As insults go, the backhanded compliment is a sophisticated weapon. It’s not as straightforward as simply tossing an insult grenade. Instead, it’s like setting and springing a trap, which is typically a two-part takedown: The setup (the compliment part), followed by the knockdown (the semi-veiled insult). Sometimes, though, it’s even more subtle than that, and you’re left trying to parse the insult from the compliment.
There are many common examples we’re all familiar with:
- “You look good for your age.”
- “That was a really funny joke — for you.”
- “I can’t believe you’re still single!”
And if you want a masterclass in the art, look no further than Alec Baldwin’s Jack Donaghy in 30 Rock: “If you were any other woman on earth, I would be turned on right now.”
What makes such backhanded compliments so devastating is the judo-like way they highlight a supposed strength of the subject, then use it to tear them down, making them feel bad about the very thing they’ve just been built up to feel good about. And like a good judo hold, it’s hard to counter, because it’s often such a passive-aggressive move that it’s impossible to call out.
But it’s not impossible to parry either.
How to Handle It
The biggest problem when responding to a backhanded compliment is that they’re not always meant insidiously — rather than trying to be witty, sometimes people will give you a backhanded compliment by mistake, while genuinely trying to be sincere, according to Debra Fine, author of The Fine Art of Small Talk. Think about a guest at a barbecue telling you, “These are delicious, I can’t believe you made them yourself!” What they’re trying to say is that they’re impressed at your restaurant-quality cooking — what you hear is that they didn’t think you were capable of such a feat.
As with many of life’s interactions, working out the intention is all about looking at the context. If you’re with close friends, where there’s trust and a measure of intimacy, you can assume that any backhanded compliments are intentional, but are meant purely as a needling form of chop-busting humor, according to Fine. You shouldn’t take it personally from these folks unless they hit particularly hard or deep, in which case, Fine suggests addressing your anger in private and one-on-one.
If you’ve received a backhanded compliment from an adversary at work, though, or someone you know to be an asshole, you can be reasonably certain they’re actually trying to get a negative response out of you.
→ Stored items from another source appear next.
Lemma take_eligible_raise n now i it rest e :
  eligible now it = true -> _create_row_from_item now (raw it) = Raise e ->
  take_eligible (S n) now i (it :: rest) = (it :: rest, [], Some e).
Proof. intros E R. simpl. by rewrite E, R. Qed.

(** The cases of one step of the pass, each with its equation applied. *)
Ltac pass_cases now it :=
  let E := fresh "E" in
  let R := fresh "R" in
  destruct (eligible now it) eqn:E;
    [destruct (_create_row_from_item now (raw it)) as [?r|?e] eqn:R;
       [rewrite (take_eligible_take _ _ _ _ _ _ E R)
       |rewrite (take_eligible_raise _ _ _ _ _ _ E R)]
    |rewrite (take_eligible_skip _ _ _ _ _ E)].

Lemma eligible_set_shown now it : eligible now (set_shown it) = false.
Proof. done. Qed.

Lemma find_next_None now i items :
  find_next now i items = None -> forall n, take_eligible n now i items = (items, [], None).
Proof.
  revert i. induction items as [|it rest IH]; intros i H n; first done.
  simpl in H. destruct (eligible now it) eqn:E; first done.
  destruct n; first done.
  rewrite take_eligible_skip, (IH _ H) by done. done.
Qed.

Lemma find_next_Some now k items i it :
  find_next now k items = Some (i, it) ->
  (k <= i)%nat /\ items !! (i - k)%nat = Some it /\ eligible now it = true /\
  forall n,
    take_eligible (S n) now k items =
    match _create_row_from_item now (raw it) with
    | Raise e => (items, [], Some e)
    | Ok r =>
        ((take_eligible n now k (alter set_shown (i - k)%nat items)).1.1,
         new_entry i it r :: (take_eligible n now k (alter set_shown (i - k)%nat items)).1.2,
         (take_eligible n now k (alter set_shown (i - k)%nat items)).2)
    end.
Proof.
  revert k. induction items as [|x rest IH]; intros k H; first done.
  simpl in H. destruct (eligible now x) eqn:E.
  - inversion H; subst. replace (i - i)%nat with 0%nat by lia.
    split_and!; [lia|done|done|].
    intros n. destruct (_create_row_from_item now (raw it)) as [r|e] eqn:R.
    + rewrite (take_eligible_take _ _ _ _ _ _ E R).
      change (alter set_shown 0%nat (it :: rest)) with (set_shown it :: rest).
      destruct n; first by rewrite !take_eligible_0.
      rewrite (take_eligible_skip _ _ _ (set_shown it)) by apply eligible_set_shown. done.
    + by rewrite (take_eligible_raise _ _ _ _ _ _ E R).
  - destruct (IH _ H) as (Hle & Hl & He & Hn).
    replace (i - k)%nat with (S (i - S k)) by lia.
    split_and!; [lia|done|done|].
    intros n. rewrite take_eligible_skip, Hn by done.
    destruct (_create_row_from_item now (raw it)) as [r|e]; last done.
    change (alter set_shown (S (i - S k)) (x :: rest))
      with (x :: alter set_shown (i - S k)%nat rest).
    destruct n; first by rewrite !take_eligible_0.
    rewrite (take_eligible_skip _ _ _ x) by done. done.
Qed.

Lemma fill_loop_take_eligible fuel now items model :
  (6 - length model <= fuel)%nat ->
  fill_loop fuel now items model =
  ((take_eligible (6 - length model) now 0 items).1.1,
   model ++ (take_eligible (6 - length model) now 0 items).1.2,
   src <$> (take_eligible (6 - length model) now 0 items).1.2,
   (take_eligible (6 - length model) now 0 items).2).
Proof.
  revert items model. induction fuel as [|fuel IH]; intros items model Hf.
  - replace (6 - length model)%nat with 0%nat by lia.
    rewrite take_eligible_0. simpl. by rewrite app_nil_r.
  - simpl. destruct (length model <? 6)%nat eqn:Hlen.
    + apply Nat.ltb_lt in Hlen.
      destruct (find_next now 0 items) as [[i it]|] eqn:Hfind.
      * destruct (find_next_Some _ _ _ _ _ Hfind) as (_ & _ & _ & Hn).
        rewrite Nat.sub_0_r in Hn.
        replace (6 - length model)%nat with (S (6 - (length model + 1))) by lia.
        rewrite Hn.
        destruct (_create_row_from_item now (raw it)) as [r|e].
        -- rewrite IH by (rewrite length_app; simpl; lia).
           rewrite length_app. simpl. by rewrite <- app_assoc.
        -- simpl. by rewrite app_nil_r.
      * rewrite (find_next_None _ _ _ Hfind). simpl. by rewrite app_nil_r.
    + apply Nat.ltb_ge in Hlen.
      replace (6 - length model)%nat with 0%nat by lia.
      rewrite take_eligible_0. simpl. by rewrite app_nil_r.
Qed.

(** Facts about the one-pass description. *)

Lemma take_eligible_src_lb n now i items s :
  s ∈ src <$> (take_eligible n now i items).1.2 -> (i <= s)%nat.
Proof.
  revert n i. induction items as [|it rest IH]; intros n i; first by inversion 1.
  destruct n; first by inversion 1.
  pass_cases now it; simpl.
  - intros [->|H]%elem_of_cons; first lia. apply IH in H. lia.
  - by inversion 1.
  - intros H%IH. lia.
Qed.

Lemma take_eligible_length_items n now i items :
  length (take_eligible n now i items).1.1 = length items.
Proof.
  revert n i. induction items as [|it rest IH]; intros n i; first done.
  destruct n; first done.
  pass_cases now it; simpl; by rewrite ?IH.
Qed.

Lemma take_eligible_length n now i items :
  (length (take_eligible n now i items).1.2 <= n)%nat.
Proof.
  revert n i. induction items as [|it rest IH]; intros n i; first (simpl; lia).
  destruct n; first (simpl; lia).
  pass_cases now it; simpl.
  - specialize (IH n (S i)). lia.
  - lia.
  - apply IH.
Qed.
(** * Turn orchestrator: a shallow embedding of the five revisions of the
      worker's [fetch] handler and of [getCorsHeaders].

    The repository holds five revisions of one Cloudflare-worker file:
    - [Part000]  (src/unnamed/part_000): static CORS, raw-text generation,
      a generation failure aborts the turn;
    - [Part001A] (src/unnamed/part_001, first file): as above with the
      dynamic CORS helper [getCorsHeaders];
    - [Part001B] (src/unnamed/part_001, second file): minimum audio size,
      silence short-circuit, generation failures degrade to a fallback;
    - [Part002]  (src/unnamed/part_002): as above without the size guard
      and with the conversation history passed to the generation service;
    - [Index]    (src/src/index.ts): structured-JSON generation contract,
      history with role mapping, compliance score header.

    What is modelled, and how:
    - strings are JavaScript strings, sequences of UTF-16 code units, with
      [trim], [split] and [length] as ECMAScript defines them;
    - JSON values are a tagged union with [undefined]; property reads,
      optional chaining, truthiness, ToString and spread follow the language
      on the values [JSON.parse] can return;
    - a handler runs in a monad that threads the state of the outside world,
      logs every outbound [fetch] with what it resolved to and carries thrown
      values, [try]/[catch] included; [console] output is left out, but not
      the string conversions its template literals perform, which can throw;
    - the runtime is a parameter ([Platform]): the JSON parser, the messages
      of runtime errors, whether header values are byte strings, and the
      network with its collaborators; a concrete parser and scripted
      collaborators ([Json], [Mock]) serve the closed examples;
    - numbers are doubles: a parsed number is the double nearest to the
      rational its literal denotes, and prints as Number::toString has it;
    - [Headers] and [Response] are the runtime's classes: a header value is
      stripped of the HTTP white space around it and refused with a TypeError
      when a line feed, carriage return or NUL is left in it, header names
      are compared without regard to case, and a response made of a string
      without a content type is typed [text/plain;charset=UTF-8];
    - a request body handed to [JSON.stringify] is recorded as the value
      itself. *)

From Stdlib Require Import List NArith ZArith QArith String Ascii Bool Lia.
Import ListNotations.

Set Implicit Arguments.
Set Warnings "-register-all".
Close Scope Q_scope.

(** ** JavaScript strings *)

Module JS.

(** A string is its sequence of UTF-16 code units. *)
Definition jsstring := list N.

(** An ASCII literal of the source. *)
Definition lit (s : string) : jsstring :=
  map N_of_ascii (list_ascii_of_string s).

(** The double quote, which the literals above cannot hold. *)
Definition dq : jsstring := [34%N].

Fixpoint str_eqb (a b : jsstring) : bool :=
  match a, b with
  | [], [] => true
  | x :: a', y :: b' => N.eqb x y && str_eqb a' b'
  | _, _ => false
  end.

(** ECMAScript WhiteSpace and LineTerminator code units, the ones
    [String.prototype.trim] strips. *)
Definition is_white_space (c : N) : bool :=
  (N.leb 9 c && N.leb c 13)            (* TAB LF VT FF CR *)
  || N.eqb c 32 || N.eqb c 160         (* SP NBSP *)
  || N.eqb c 5760                      (* U+1680 *)
  || (N.leb 8192 c && N.leb c 8202)    (* U+2000 .. U+200A *)
  || N.eqb c 8232 || N.eqb c 8233      (* LS PS *)
  || N.eqb c 8239 || N.eqb c 8287      (* U+202F U+205F *)
  || N.eqb c 12288 || N.eqb c 65279.   (* U+3000 U+FEFF *)

Fixpoint trimStart (s : jsstring) : jsstring :=
  match s with
  | c :: s' => if is_white_space c then trimStart s' else s
  | [] => []
  end.

Definition trimEnd (s : jsstring) : jsstring := rev (trimStart (rev s)).

(** [s.trim()] *)
Definition trim (s : jsstring) : jsstring := trimEnd (trimStart s).

(** [s.length] *)
Definition str_length (s : jsstring) : N := N.of_nat (List.length s).

(** [s.split(sep)] for a separator of one code unit: the pieces between the
    separators, [[""]] for the empty string. *)
Fixpoint split (sep : N) (s : jsstring) : list jsstring :=
  match s with
  | [] => [[]]
  | c :: s' =>
      if N.eqb c sep then [] :: split sep s'
      else match split sep s' with
           | piece :: rest => (c :: piece) :: rest
           | [] => [[c]]
           end
  end.

(** [l.includes(x)] on an array of strings. *)
Definition includes (l : list jsstring) (x : jsstring) : bool :=
  existsb (str_eqb x) l.

(** [s.startsWith(p)] *)
Fixpoint startsWith (p s : jsstring) : bool :=
  match p, s with
  | [], _ => true
  | x :: p', y :: s' => N.eqb x y && startsWith p' s'
  | _ :: _, [] => false
  end.

(** The string iterator, used by spread: one string per code point, a
    surrogate pair staying together. *)
Definition is_high_surrogate (c : N) : bool := N.leb 55296 c && N.leb c 56319.
Definition is_low_surrogate (c : N) : bool := N.leb 56320 c && N.leb c 57343.

Fixpoint code_points (s : jsstring) : list jsstring :=
  match s with
  | [] => []
  | c :: s' =>
      match s' with
      | d :: s'' =>
          if is_high_surrogate c && is_low_surrogate d
          then [c; d] :: code_points s''
          else [c] :: code_points s'
      | [] => [[c]]
      end
  end.

(** Decimal digits of a natural number. *)
Fixpoint digits_fuel (fuel : nat) (n : N) (acc : jsstring) : jsstring :=
  match fuel with
  | O => acc
  | S fuel' =>
      let acc' := (48 + N.modulo n 10)%N :: acc in
      if N.ltb n 10 then acc' else digits_fuel fuel' (N.div n 10) acc'
  end.

Definition digits (n : N) : jsstring :=
  digits_fuel (S (N.to_nat (N.log2 n))) n [].

(** *** Numbers

    A number of the handlers comes out of [JSON.parse]: it is the double
    nearest to the rational that its literal denotes. *)

(** The magnitude of a double: [m * 2^e] with [0 < m < 2^53] and
    [-1074 <= e <= 971], the mantissa of a normal number being at least
    [2^52]. *)
Inductive double :=
| DZero
| DFinite (m e : Z)
| DInfinity.

(** The fraction [(n / d) / b^e]. *)
Definition scaled (b n d e : Z) : Z * Z :=
  if (0 <=? e)%Z then (n, d * b ^ e)%Z else (n * b ^ (- e), d)%Z.

(** [floor (log2 (n / d))], for positive [n] and [d]. *)
Definition floor_log2 (n d : Z) : Z :=
  let l := (Z.log2 n - Z.log2 d)%Z in
  let (a, b) := scaled 2 n d l in
  if (a <? b)%Z then (l - 1)%Z else l.

(** The integer nearest to [a / b], the even one of two. *)
Definition round_half_even (a b : Z) : Z :=
  let q := (a / b)%Z in
  match (2 * (a mod b) ?= b)%Z with
  | Lt => q
  | Gt => (q + 1)%Z
  | Eq => if Z.even q then q else (q + 1)%Z
  end.

(** Round to nearest, ties to even, of the positive [n / d]: subnormal below
    [2^-1022], infinite from [2^1024 - 2^970] on. *)
Definition nearest_double (n d : Z) : double :=
  let e := Z.max (floor_log2 n d - 52) (-1074) in
  let (a, b) := scaled 2 n d e in
  let m := round_half_even a b in
  if (m =? 0)%Z then DZero
  else
    let (m, e) := if (m =? 2 ^ 53)%Z then (2 ^ 52, e + 1)%Z else (m, e) in
    if (971 <? e)%Z then DInfinity else DFinite m e.

Definition double_eqb (x y : double) : bool :=
  match x, y with
  | DZero, DZero | DInfinity, DInfinity => true
  | DFinite m e, DFinite m' e' => (m =? m')%Z && (e =? e')%Z
  | _, _ => false
  end.

(** The number that a JSON literal of value [q] parses to: its sign and its
    magnitude. *)
Definition to_double (q : Q) : bool * double :=
  match Qnum q with
  | Z0 => (false, DZero)
  | Zpos n => (false, nearest_double (Zpos n) (Zpos (Qden q)))
  | Zneg n => (true, nearest_double (Zpos n) (Zpos (Qden q)))
  end.

Section Shortest.
(** The double [x], of value [xn / xd]. *)
Variables (x : double) (xn xd : Z).

Definition below_pow10 (n : Z) : bool :=
  let (a, b) := scaled 10 xn xd n in (a <? b)%Z.

Fixpoint adjust (fuel : nat) (n : Z) : Z :=
  match fuel with
  | O => n
  | S fuel' =>
      if negb (below_pow10 n) then adjust fuel' (n + 1)%Z
      else if below_pow10 (n - 1) then adjust fuel' (n - 1)%Z
      else n
  end.

(** The least [n] with [x < 10^n], from an estimate that is off by one at
    most. *)
Definition decimal_exponent : Z :=
  adjust 8 ((Z.log2 xn - Z.log2 xd) * 30103 / 100000 + 1)%Z.

(** Does the decimal [s * 10^p] read back as [x]? *)
Definition reads_back (s p : Z) : bool :=
  let (a, b) := scaled 10 s 1 (- p) in double_eqb (nearest_double a b) x.

(** The decimal of the fewest digits [k] that reads back as [x], as its
    digits [s] and its exponent [n], for [s * 10^(n - k)]: the nearest to
    [x] when two decimals do, the even one at equal distance. *)
Fixpoint shortest (fuel : nat) (k n : Z) : Z * Z :=
  match fuel with
  | O => ((xn * 10 ^ 17 / xd)%Z, n)
  | S fuel' =>
      let (a, b) := scaled 10 xn xd (n - k) in
      let lo := (a / b)%Z in
      let hi := (lo + 1)%Z in
      let up := if (hi =? 10 ^ k)%Z then (1%Z, (n + 1)%Z) else (hi, n) in
      match reads_back lo (n - k), reads_back hi (n - k) with
      | true, true =>
          match (2 * (a mod b) ?= b)%Z with
          | Lt => (lo, n)
          | Gt => up
          | Eq => if Z.even lo then (lo, n) else up
          end
      | true, false => (lo, n)
      | false, true => up
      | false, false => shortest fuel' (k + 1)%Z n
      end
  end.

End Shortest.

Definition zeros (n : Z) : jsstring := repeat 48%N (Z.to_nat n).

(** Number::toString on the magnitude [m * 2^e]: the digits as they are up
    to 21 integer digits and down to six zeros after the point, the
    exponent form beyond. *)
Definition double_toString (m e : Z) : jsstring :=
  let (xn, xd) := scaled 2 m 1%Z (- e) in
  let (s, n) := shortest (DFinite m e) xn xd 17 1 (decimal_exponent xn xd) in
  let ds := digits (Z.to_N s) in
  let k := Z.of_nat (List.length ds) in
  if (k <=? n)%Z && (n <=? 21)%Z then ds ++ zeros (n - k)
  else if (0 <? n)%Z && (n <=? 21)%Z then
    firstn (Z.to_nat n) ds ++ lit "." ++ skipn (Z.to_nat n) ds
  else if (-6 <? n)%Z && (n <=? 0)%Z then lit "0." ++ zeros (- n) ++ ds
  else
    let exponent :=
      lit "e" ++ (if (n - 1 <? 0)%Z then lit "-" else lit "+")
      ++ digits (Z.abs_N (n - 1)) in
    match ds with
    | d :: (_ :: _) as more => d :: lit "." ++ more ++ exponent
    | _ => ds ++ exponent
    end.

(** [Number.prototype.toString] on the number of value [q]. *)
Definition number_toString (q : Q) : jsstring :=
  match to_double q with
  | (_, DZero) => lit "0"
  | (negative, DInfinity) => (if negative then lit "-" else []) ++ lit "Infinity"
  | (negative, DFinite m e) => (if negative then lit "-" else []) ++ double_toString m e
  end.

(** The only falsy numbers [JSON.parse] returns are the zeros. *)
Definition is_zero (q : Q) : bool :=
  match to_double q with
  | (_, DZero) => true
  | _ => false
  end.

End JS.

Import JS.

(** ** JSON values, exceptions and the conversions the handlers rely on *)

Module Value.

(** What [JSON.parse] and property reads produce. A number is kept as the
    rational that its literal denotes; what the handlers see of it, whether
    it is zero and how it prints, is seen of the double nearest to it. *)
Inductive jsval :=
| JUndefined
| JNull
| JBool (b : bool)
| JNum (n : Q)
| JStr (s : jsstring)
| JArr (items : list jsval)
| JObj (fields : list (jsstring * jsval)).

(** Errors raised by the runtime itself; their messages are the runtime's. *)
Inductive runtime_error :=
| TypeError
| SyntaxError (src : jsstring)
| NetworkError.

(** A thrown value: [new Error(message)] of the handler, or a runtime error. *)
Inductive exn :=
| Error (message : jsstring)
| Runtime (e : runtime_error).

Inductive outcome (A : Type) :=
| Val (a : A)
| Exn (e : exn).
Arguments Val {A} a.
Arguments Exn {A} e.

(** Own property of an object literal or of a parsed object. *)
Fixpoint lookup (k : jsstring) (fs : list (jsstring * jsval)) : jsval :=
  match fs with
  | [] => JUndefined
  | (k', v) :: fs' => if str_eqb k k' then v else lookup k fs'
  end.

Definition has_own (k : jsstring) (fs : list (jsstring * jsval)) : bool :=
  existsb (fun kv => str_eqb k (fst kv)) fs.

(** Truthiness, as [!x], [x || y] and [if (x)] test it. *)
Definition truthy (v : jsval) : bool :=
  match v with
  | JUndefined | JNull => false
  | JBool b => b
  | JNum n => negb (is_zero n)
  | JStr s => match s with [] => false | _ => true end
  | JArr _ | JObj _ => true
  end.

(** [x || y] *)
Definition or_else (x y : jsval) : jsval := if truthy x then x else y.

(** [v.name]: a TypeError on [null] and [undefined]. None of the names the
    handlers read (candidates, content, parts, text, role, compliance) is a
    property of a string, array, number or boolean. *)
Definition get_field (v : jsval) (name : jsstring) : outcome jsval :=
  match v with
  | JUndefined | JNull => Exn (Runtime TypeError)
  | JObj fs => Val (lookup name fs)
  | _ => Val JUndefined
  end.

(** [v[0]] on a value that is neither [null] nor [undefined]. *)
Definition index0 (v : jsval) : jsval :=
  match v with
  | JArr (x :: _) => x
  | JStr (c :: _) => JStr [c]
  | JObj fs => lookup (lit "0") fs
  | _ => JUndefined
  end.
Fine says you obviously can respond with a backhanded compliment of your own, but escalating the situation is almost never a good idea — who knows where it’ll all end? That leaves you with a couple of options: 1) You can either laugh if it’s actually funny; or 2) roll with it and acknowledge whatever perceived flaw they’re calling attention to.
Either of these things will disarm your enemy, she explains, since they’re really just trying to get under your skin. Overall, the best thing you can do is just take it — acknowledge the compliment portion and forget about the rest of it. You might worry that this makes you look oblivious, Fine says, but knowingly acknowledging the nice part and disregarding the mean part makes you look like the bigger person in the end.
How to Give It Back
Should you choose to fire back, it’s vital to do it right. One of the keys to a solid backhanded compliment is for it to be spontaneous, says Fine. A rehearsed backhanded compliment, she explains, not only has far less luster, “it becomes manipulative the minute you’ve prepared for it in advance,” she says.
While it can be tough to think of the perfect remark on the spot, the key is to figure out your mark’s insecurity — whether it’s that they’re still single, they’re (normally) not very funny, they don’t dress well or whatever. From there, work backward, finding a creative way to compliment them on this — e.g., “I love how you don’t care what you look like!”
There are also situations where it will never land properly, no matter how perfectly crafted your barb. You should never drop them on future in-laws, for example (“They’ll be judging you anyway,” Fine says), or around your boss — not even at an external environment like a workplace happy hour. You should probably forget it around strangers, too. As Fine points out, first-time meetings aren’t ideal scenarios for intricate, easily misinterpreted humor.
All in all, your best bet is just to laugh off a backhanded compliment from someone else and change the subject. And if you just dropped one and completely alienated the entire room, it’s time to play the “blundering social incompetent” card. Because no matter what the situation, unintentional idiot is always a better look than vindictive asshole.